(* ===== verification/Control.v ===== *)
(** * Control: commands to chargers

    Models [src/src/modules/ocpp/control.py] and, of
    [src/src/modules/charging/driver.py], the two transactions around the wire
    of [remote_start], [expire_start_requests] and [virtual_tag]. What the
    socket registry knows of the charger is an argument, as is the reply to a
    call. *)

From Stdlib Require Import Ascii.
From S2P Require Import Prelude Bands Clock Text Store AuditTrail Wallet Pricing Eligibility Closure Occupation Monitoring MeterUnits Metering PowerSchedule PowerControl Reservations ReservationWorker Sessions.

Definition COMMAND_TIMEOUT : Z := seconds 30.
Definition STOP_CONFIRMATION_SECONDS : Z := 120.
Definition START_CONFIRMATION_SECONDS : Z := 60.

(** ** Results *)

Definition insert_control (row : ControlRequest) : Tx () :=
  dup ← gets (λ db, control_requests db !! co_id row);
  raise_if (bool_decide (is_Some dup)) (IntegrityError "ocpp_control_requests_pkey");;
  modify (λ db, set_control_requests (<[co_id row := row]> (control_requests db)) db).

(** [INSERT ... ON CONFLICT DO NOTHING] *)
Definition record_result (command_id : Z) (status : string) (now : Z) : Tx () :=
  request ← gets (λ db, control_requests db !! command_id);
  raise_if (bool_decide (request = None)) (IntegrityError "ocpp_control_results_command_id_fkey");;
  modify (λ db, match control_results db !! command_id with
                | Some _ => db
                | None => set_control_results (<[command_id := mkResult status now]> (control_results db)) db
                end).

Definition command_status (command_id : Z) (db : Db) : string :=
  match control_results db !! command_id with
  | Some r => if bool_decide (cr_status r = "") then "Pending" else cr_status r
  | None => "Pending"
  end.

(** What came back for a call. *)
Inductive Wire := Replied (kind : Z) (payload : list (string * Json)) | NoReply | Broken.

Definition send_command (w : Wire) : string :=
  match w with
  | Replied kind payload =>
      if kind =? 3 then
        match field "status" payload with
        | Some (JStr "Accepted") => "Accepted"
        | Some (JStr "Rejected") => "Rejected"
        | _ => "ProtocolError"
        end
      else "ProtocolError"
  | NoReply => "Timeout"
  | Broken => "Disconnected"
  end.

(** ** Commands *)

(** A charger, by its UUID, or a transaction, by its number. *)
Inductive Target := OfPoint (id : Z) | OfSession (id : Z).

Definition target_json (t : Target) : Json :=
  match t with OfPoint id => JStr (uuid_str id) | OfSession id => JInt id end.

(** [code.upper().startswith("DEMO-STG-")] *)
Definition upper_char (c : ascii) : ascii :=
  if (97 <=? code c) && (code c <=? 122) then chr (code c - 32) else c.
Definition demo_code (s : string) : bool :=
  bool_decide (take 9 (upper_char <$> chars s) = chars "DEMO-STG-").

(** The transaction of a session, as [session.get] finds it. *)
Definition session_of (t : Target) : Tx (option ChargingSession) :=
  match t with
  | OfSession id => gets (λ db, charging_sessions db !! id)
  | OfPoint _ => raise DataError
  end.

(** A JSON string of plain characters. *)
Definition quoted (s : string) : string := String "034"%char (s +:+ String "034"%char EmptyString).

(** [data] is the JSON text of an object, its keys sorted. *)
Definition demo_payload (c : ChargingSession) (cn : Connector) : list (string * Json) :=
  [("vendorId", JStr "CSMS-DEMO"); ("messageId", JStr "Unplug");
   ("data", JStr ("{" +:+ quoted "connectorId" +:+ ": " +:+ str_int (cn_connector_number cn) +:+ ", " +:+
      quoted "transactionId" +:+ ": " +:+ str_int (cs_id c) +:+ "}"))].

Definition matches_target (t : Target) (action : string) (r : ControlRequest) : bool :=
  match t with
  | OfPoint id => bool_decide (action = "Reset") && (co_charge_point_id r =? id)
  | OfSession id => negb (bool_decide (action = "Reset")) && bool_decide (co_transaction_id r = Some id)
  end.

(** A charger that answers: admitted on its socket and heard of lately. *)
Definition reachable (boot_accepted : bool) (now : Z) (c : ChargePoint) : bool :=
  boot_accepted &&
  match cp_last_seen_at c with
  | Some t => now - seconds (2 * cp_heartbeat_interval_seconds c) <=? t
  | None => false
  end.

Definition audit_action (action : string) : string :=
  if bool_decide (action = "Reset") then "ocpp.reset"
  else if bool_decide (action = "RemoteStopTransaction") then "ocpp.remote_stop" else "demo.unplug_requested".

Section control.
Context {dep : Deployment}.

(** The owned session a driver's command is about. *)
Definition driver_session (action : string) (target : Target) (driver_id : option Z) : Tx (option ChargingSession) :=
  match driver_id with
  | None => mret None
  | Some d =>
      raise_if (bool_decide (action = "Reset")) (HTTPException 403);;
      c ← session_of target;
      charging ← some_or c (HTTPException 404);
      raise_if (negb (bool_decide (cs_driver_id charging = Some d))) (HTTPException 403);;
      mret (Some charging)
  end.

Definition command_payload (action : string) (target : Target) (reset_type : string) (charging : option ChargingSession) :
    Tx (list (string * Json)) :=
  if bool_decide (action = "DataTransfer") then
    c ← some_or charging AssertionError;
    point ← gets (λ db, charge_points db !! cs_charge_point_id c);
    connector ← gets (λ db, connectors db !! cs_connector_id c);
    raise_if (match point with Some p => negb (demo_code (cp_code p)) | None => true end) (HTTPException 404);;
    raise_if (negb (bool_decide (cs_release_detection c = "available"))) (HTTPException 409);;
    cn ← some_or connector (HTTPException 404);
    mret (demo_payload c cn)
  else mret (if bool_decide (action = "Reset") then [("type", JStr reset_type)] else [("transactionId", target_json target)]).

(** The charger and the transaction a new command is for. *)
Definition command_target (action : string) (target : Target) (charging : option ChargingSession) : Tx (Z * option Z) :=
  if bool_decide (action = "Reset") then
    match target with OfPoint id => mret (id, None) | OfSession _ => raise (HTTPException 422) end
  else
    c ← match charging with Some c => mret (Some c) | None => session_of target end;
    charging ← some_or c (HTTPException 404);
    raise_if (bool_decide (action = "RemoteStopTransaction") && bool_decide (is_Some (cs_ended_at charging))) (HTTPException 409);;
    raise_if (bool_decide (action = "DataTransfer") && bool_decide (is_Some (cs_connector_released_at charging))) (HTTPException 409);;
    mret (cs_charge_point_id charging, Some (cs_id charging)).

(** What the first transaction of a command ends with: its status, or the
    payload to put on the wire. *)
Inductive Begun := Answered (status : string) | Send (payload : list (string * Json)).

Definition execute_command (actor_id command_id : Z) (action : string) (target : Target) (reset_type : string)
    (authorization : option Evidence) (driver_id : option Z) (boot_accepted : bool) : Tx Begun :=
  savepoint (
    raise_if (negb (bool_decide (action ∈ ["Reset"; "RemoteStopTransaction"; "DataTransfer"]))) (HTTPException 422);;
    raise_if (match driver_id with Some d => negb (d =? actor_id) | None => false end) (HTTPException 403);;
    raise_if (bool_decide (action = "DataTransfer") &&
              (bool_decide (driver_id = None) || negb demo_driver_unplug_enabled)) (HTTPException 404);;
    now ← gets db_now;
    charging ← driver_session action target driver_id;
    payload ← command_payload action target reset_type charging;
    previous ← gets (λ db, control_requests db !! command_id);
    match previous with
    | Some r =>
        raise_if (negb (co_actor_id r =? actor_id) || negb (bool_decide (co_action r = action)) ||
                  negb (json_eqb (JObj (co_payload r)) (JObj payload)) || negb (matches_target target action r))
          (HTTPException 409);;
        status ← gets (command_status command_id);
        mret (Answered status)
    | None =>
        t ← command_target action target charging;
        let '(charger_id, transaction_id) := t in
        p ← gets (λ db, charge_points db !! charger_id);
        charger ← some_or p (HTTPException 404);
        s ← gets (λ db, stations db !! cp_station_id charger);
        station ← some_or s (HTTPException 404);
        raise_if (bool_decide (is_Some (st_archived_at station))) (HTTPException 404);;
        user ← gets (λ db, users db !! actor_id);
        insert_control (mkControl command_id (match user with Some u => u_email u | None => uuid_str actor_id end)
          (cp_code charger) actor_id charger_id transaction_id action (ev_permission <$> authorization)
          (ev_roles <$> authorization) payload now);;
        ghi_nhat_ky (Some actor_id) (audit_action action)
          (if bool_decide (action = "Reset") then "charge_point" else "charging_session")
          (match transaction_id with Some tid => str_int tid | None => uuid_str charger_id end)
          [("request_id", JStr (uuid_str command_id))] (ev_permission <$> authorization) (ev_roles <$> authorization);;
        if bool_decide (is_Some (cp_archived_at charger)) || negb (reachable boot_accepted now charger) then
          record_result command_id "Offline" now;; mret (Answered "Offline")
        else mret (Send payload)
    end).

(** The second transaction, with what the wire said. *)
Definition conclude_command (command_id : Z) (w : Wire) : Tx string :=
  savepoint (
    now ← gets db_now;
    record_result command_id (send_command w) now;;
    gets (command_status command_id)).

(** *** Deadlines *)

Definition overdue (now : Z) (db : Db) (r : ControlRequest) : bool :=
  bool_decide (control_results db !! co_id r = None) && (co_created_at r <? now - (COMMAND_TIMEOUT + seconds 1)).

(** A stop the charger accepted two minutes ago, of a transaction still open. *)
Definition unconfirmed_stop (now : Z) (db : Db) (r : ControlRequest) : option Z :=
  if bool_decide (co_action r = "RemoteStopTransaction") then
    match control_results db !! co_id r, co_transaction_id r with
    | Some result, Some tid =>
        if bool_decide (cr_status result = "Accepted") && (cr_received_at result <=? now - seconds STOP_CONFIRMATION_SECONDS) &&
           match charging_sessions db !! tid with Some c => bool_decide (cs_ended_at c = None) | None => false end
        then Some tid else None
    | _, _ => None
    end
  else None.

Definition flag_stop (now tid : Z) : Tx () :=
  c ← gets (λ db, charging_sessions db !! tid);
  match c with
  | None => mret ()
  | Some charging =>
      when (bool_decide (cs_ended_at charging = None) &&
            negb (bool_decide ("remote_stop_not_confirmed" ∈ cs_review_reasons charging))) (
        update_session tid (λ c, set_cs_review_reasons (cs_review_reasons c ++ ["remote_stop_not_confirmed"]) c);;
        id ← fresh_id;
        modify (λ db, set_session_events (session_events db ++
          [mkEvent id tid "remote_stop_not_confirmed" None [] now]) db))
  end.

Definition scan_control_deadlines (at_ : option Z) : Tx () :=
  now ← clock at_;
  late ← gets (λ db, filter (λ r, overdue now db r = true) (rows (control_requests db)));
  for_each late (λ r, record_result (co_id r) "Timeout" now);;
  stops ← gets (λ db, omap (unconfirmed_stop now db) (rows (control_requests db)));
  for_each (remove_dups stops) (flag_stop now).

(** ** Starting on behalf of a driver *)

Definition active_start (s : DriverStartRequest) : bool := bool_decide (sr_status s ∈ ["Pending"; "Accepted"]).

Definition expire_start (now : Z) (r : DriverStartRequest) : Tx () :=
  if bool_decide (sr_status r = "Pending") then
    update_start (sr_id r) (λ r, set_sr_reply_at (Some now) (set_sr_reply_status "Timeout" (set_sr_status "Timeout" r)));;
    record_result (sr_id r) "Timeout" now
  else update_start (sr_id r) (set_sr_status "StartNotConfirmed").

Definition expire_start_requests (at_ : option Z) : Tx Z :=
  now ← clock at_;
  requests ← gets (λ db, filter (λ s, active_start s = true ∧ sr_lease_until s ≤ now) (rows (driver_start_requests db)));
  for_each requests (expire_start now);;
  mret (Z.of_nat (length requests)).

(** The word a request is shown with. *)
Definition start_status (now : Z) (r : DriverStartRequest) : string :=
  if bool_decide (sr_status r = "Accepted") && (sr_lease_until r <=? now) then "StartNotConfirmed" else sr_status r.

Context (tag_hash : string → string).

Definition virtual_tag (raw : string) (driver_id : Z) : Tx string :=
  tag ← ensure_driver_resources tag_hash raw driver_id;
  card ← gets (λ db, charging_cards db !! vt_card_id tag);
  now ← gets db_now;
  raise_if (match card with
            | Some c => negb (bool_decide (cc_status c = "active")) ||
                        match cc_expires_at c with Some t => t <=? now | None => false end
            | None => true
            end) (HTTPException 409);;
  mret (vt_id_tag tag).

..............................

# Task to carry out
Restate word for word the entries above, starting at the line with "raise_if (bool_decide (is_Some (st_archived_at" and ending at the line with "insert_control (mkControl command_id", inclusive, and no others.

# Response
        raise_if (bool_decide (is_Some (st_archived_at station))) (HTTPException 404);;
        user ← gets (λ db, users db !! actor_id);
        insert_control (mkControl command_id (match user with Some u => u_email u | None => uuid_str actor_id end)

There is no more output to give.